And what has this to do with holiday CDs, you ask? Well, to my mind, the music is such a central part of this season that simply to hear certain carols brings me back to those holiday states of mind — tension mixed with anticipation and a firm determination to enjoy the season and damn the emotional torpedos. Bringing out the holiday music is as much a part of the ritual as baking cookies, pounding out some carols on the family piano, and wrapping presents. These are the types of discs that get played year after year, or discarded if they don’t measure up. With so many lackluster albums out there, as well as those crass attempts to pander to holiday sentimentality and separate the holiday shopper from her hard earned coinage, this can be a difficult category to review. My personal holiday tastes run to the traditional and instumental, and I prefer those that refer to the religious or seasonal aspects of the seasons; I loathe those lounge singer holiday albums that go on about Santa bringing diamonds, or snowmen officiating weddings. Give me a holiday album that doesn’t pander to the frenzy, something soothing and instrumental, I say. Now that I’ve warned you, dear reader, on to the discs.

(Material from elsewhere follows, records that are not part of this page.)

(** The balances after an adjustment, however it was made. *)
Lemma adjust_balance_get d acc delta d' o i :
  adjust_balance d acc delta = Ok d' →
  (get_balance d' o i).(amount) = (get_balance d o i).(amount)
    + (if decide ((o, i) = (acc, delta.(asset_id))) then delta.(amount) else 0).
Proof.
  intros H. apply adjust_balance_Ok in H as [[-> Hz]|(abo & -> & Hb & _)].
  - case_decide; lia.
  - rewrite get_balance_insert. case_decide as E; [injection E as -> ->; cbn|]; lia.
Qed.

Lemma get_balance_nonneg d o i : ledger_ok d → 0 ≤ (get_balance d o i).(amount).
Proof.
  intros [Hb _ _ _ _]. unfold get_balance. case_match eqn:E; cbn; [by apply (Hb _ _ E)|lia].
Qed.

Lemma msum_balance d acc i a abo :
  msum (balance_held a) (<[(acc, i) := abo]> d.(d_balances)) =
  msum (balance_held a) d.(d_balances)
    + at_id i a (abo.(abo_balance) - (get_balance d acc i).(amount)).
Proof.
  rewrite msum_insert. unfold get_balance. case_match; cbn; unfold balance_held; cbn;
    unfold at_id; repeat case_match; lia.
Qed.

#[export] Instance flows_adjust_balance d acc delta d' :
  Flows (adjust_balance d acc delta = Ok d') d d' (λ a, of_asset a delta).
Proof.
  intros H Hd. apply adjust_balance_Ok in H as [[-> Hz]|(abo & -> & Hb & Hpos)].
  - split; [done|]. intros a. flow_arith.
  - pose proof (get_balance_nonneg d acc delta.(asset_id) Hd). destruct Hd as [Hbal Hcr Hor Hfl Hlo]. split.
    + split; [|done..]. cbn. apply map_Forall_insert_2; [lia|done].
    + intros a. rewrite imb_balances, msum_balance, Hb. flow_arith.
Qed.

Lemma debit_Ok d acc delta d' :
  debit d acc delta = Ok d' → adjust_balance d acc (Asset (- delta.(amount)) delta.(asset_id)) = Ok d'.
Proof.
  unfold debit. intros H. inv_ok.
  by match goal with H : asset_neg _ = Ok _ |- _ => apply asset_neg_Ok in H as -> end.
Qed.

Ensemble Galilei have created a delight! A Winter’s Night is one of the best holiday discs I’ve heard in years. I’ve been a fan on Ensemble Galilei for awhile, and loved this female ensemble’s take on women’s music, The Mystic and the Muse. Ensemble Galilei approach their holiday music with the same grace and elegance as their other work, bringing a freshness to music that spans the medieval to the modern. The ensemble consists of Liz Knowles (fiddle, viola), Debora Nuse (Scottish small pipes, fiddle), Sue Richards (Celtic harp), Carolyn Anderson Surrick (viols) and Sarah Weiner (oboe, tin whistle, recorder), with guest Kieran O’Hare (uilleann pipes, flutes, low whistles, tin whistles). A Winter’s Night combines familiar Christmas carols with lesser known selections ranging from seventeenth century Italian dances to Irish airs.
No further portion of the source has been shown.